How to Choose n_estimators in Random Forest ? Get Solution

How to Choose n_estimators in Random Forest

Are you looking for how to choose n_estimators in the random forest?  Actually, n_estimators  defines in the underline decision tree in Random Forest. See ! the  Random Forest algorithms is a bagging Technique. Where we ensemble many weak learn to decrease the variance. The  n_estimators  is a hyperparameter for Random Forest. So In order to tune this parameter, we will use GridSearchCV. In this article, We will explore the implementation of  GridSearchCV for  n_estimators in random forests.

Choosing  n_estimators in the random forest ( Steps ) –

Let’s understand the complete process in the steps. We will use sklearn Library for all baseline implementation.

Step 1-

Firstly, The prerequisite to see the implementation of hyperparameter tuning is to import the GridSearchCV python module.

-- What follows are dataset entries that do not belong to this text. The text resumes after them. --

Lemma subst_predicate_no_param_result s p p' :
  forallb (arg_vars_all no_param 0) s = true →
  subst_predicate s p = Some p' → predicate_vars_all no_param p' = true.
Proof.
  intros Hs. destruct (subst_no_param_result_mut s Hs) as (Ht&Ha&Hk).
  assert (Hsi : ∀ i a c, s !! i = Some a → arg_vars_all no_param c a = true).
  { intros i a c Hi. rewrite forallb_forall in Hs.
    pose proof (Hs a (proj1 (list_elem_of_In _ _) (list_elem_of_lookup_2 _ _ _ Hi))) as Ha'.
    exact (eq_trans (proj1 (proj2 (vars_all_depth_mut (no_param 0))) a c 0) Ha'). }
  assert (Hxs : ∀ bp c xs xs', mapM (subst_arg s bp) xs = Some xs' →
    forallb (arg_vars_all no_param c) xs' = true).
  { intros bp c xs xs'. apply mapM_Some_forallb_post, Forall_forall. intros a _ a'. apply Ha. }
  destruct p as [bvs pk]. unfold subst_predicate, predicate_vars_all. simpl.
  intros (pk'&Hpk&->)%fmap_Some. simpl.
  destruct pk as [[d xs]| | |[xs d] []| | | | | | | |]; simpl in *;
    unfold subst_trait_ref, subst_substs, subst_term in *;
    repeat match goal with
    | H : _ <$> _ = Some _ |- _ => apply fmap_Some in H as (?&?&->)
    | H : mbind _ _ = Some _ |- _ => apply bind_Some in H as (?&?&?)
    | H : Some _ = Some _ |- _ => injection H as <-
    end; simpl; vars_split; eauto using subst_region_no_param.
Qed.

(** The kind of a generic argument. *)
Definition arg_kind (a : GenericArg) : GenericParamDefKind :=
  match a with GaLifetime _ => GpLifetime | GaType _ => GpType | GaConst _ => GpConst end.

(** [s] maps index [i] to the bound variable [(k, i)] of its kind, and
    the type of a bound constant mentions no variable: the shape
    [bound_vars_for_item] produces ([k = INNERMOST]), and the one
    [opaque_ty_data] makes of it with [shift_vars(.., 1)] ([k = 1]). *)
Definition bound_identity_arg (k i : nat) (a : GenericArg) : Prop :=
  match a with
  | GaType (Bound db bt) => db = k ∧ bt_var bt = i
  | GaLifetime (ReLateBound db br) => db = k ∧ br_var br = i
  | GaConst (mkConst (CkBound db v) t) => db = k ∧ v = i ∧ ty_vars_all (λ _ _, false) 0 t = true
  | _ => False
  end.

Definition bound_identity_at (k : nat) (s : SubstsRef) : Prop :=
  ∀ i a, s !! i = Some a → bound_identity_arg k i a.

Notation bound_identity := (bound_identity_at INNERMOST).

Definition kinds_match (g : list GenericParamDef) (s : SubstsRef) : Prop :=
  Forall2 (λ p a, param_kind p = arg_kind a) g s.

Lemma kinds_match_kinds g s : kinds_match g s → arg_kind <$> s = param_kind <$> g.
Proof. induction 1; simpl; by f_equal. Qed.

(** What an item's own types satisfy: no bound variable escapes, and
    every parameter has its declared kind. *)
Definition wf_pre (g : list GenericParamDef) (c : nat) (v : VarOcc) : bool :=
  bound_below 0 c v && param_kind_ok g c v.

(** The kind of variable an occurrence is. *)
Definition occ_kind (v : VarOcc) : GenericParamDefKind :=
  match v with
  | VTyParam _ | VTyBound _ _ => GpType
  | VReParam _ | VReBound _ _ => GpLifetime
  | VCtParam _ | VCtBound _ _ => GpConst
  end.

from sklearn.model_selection import GridSearchCV

Step 2-

Secondly, Here we need to define the range for n_estimators. With GridSearchCV, We define it in a param_grid. This param_grid is an ordinary dictionary that we pass in the GridSearchCV constructor. In this dictionary, We can define various hyperparameter along with n_estimators.

param_grid = {
    'n_estimators': [100, 200, 300, 1000]

Step 3 –

To sum up, this is the final step where define the model and apply GridSearchCV to it.

random_forest_model = RandomForestRegressor()
# Instantiate the grid search model
grid_search = GridSearchCV(estimator = random_forest_model , param_grid = param_grid, cv = 3, n_jobs = -1)

We invoke GridSearchCV() with the param_grid. The n_jobs = -1 indicates utilizing all the cores of the system.
Now once we call the ‘grid_search.best_params_ ‘, It will give you the optimal number for n_estimators for the Random Forest. We may use the RandomSearchCV method for choosing n_estimators in the random forest as an alternative to GridSearchCV.  This will also give the best parameter for Random Forest Model.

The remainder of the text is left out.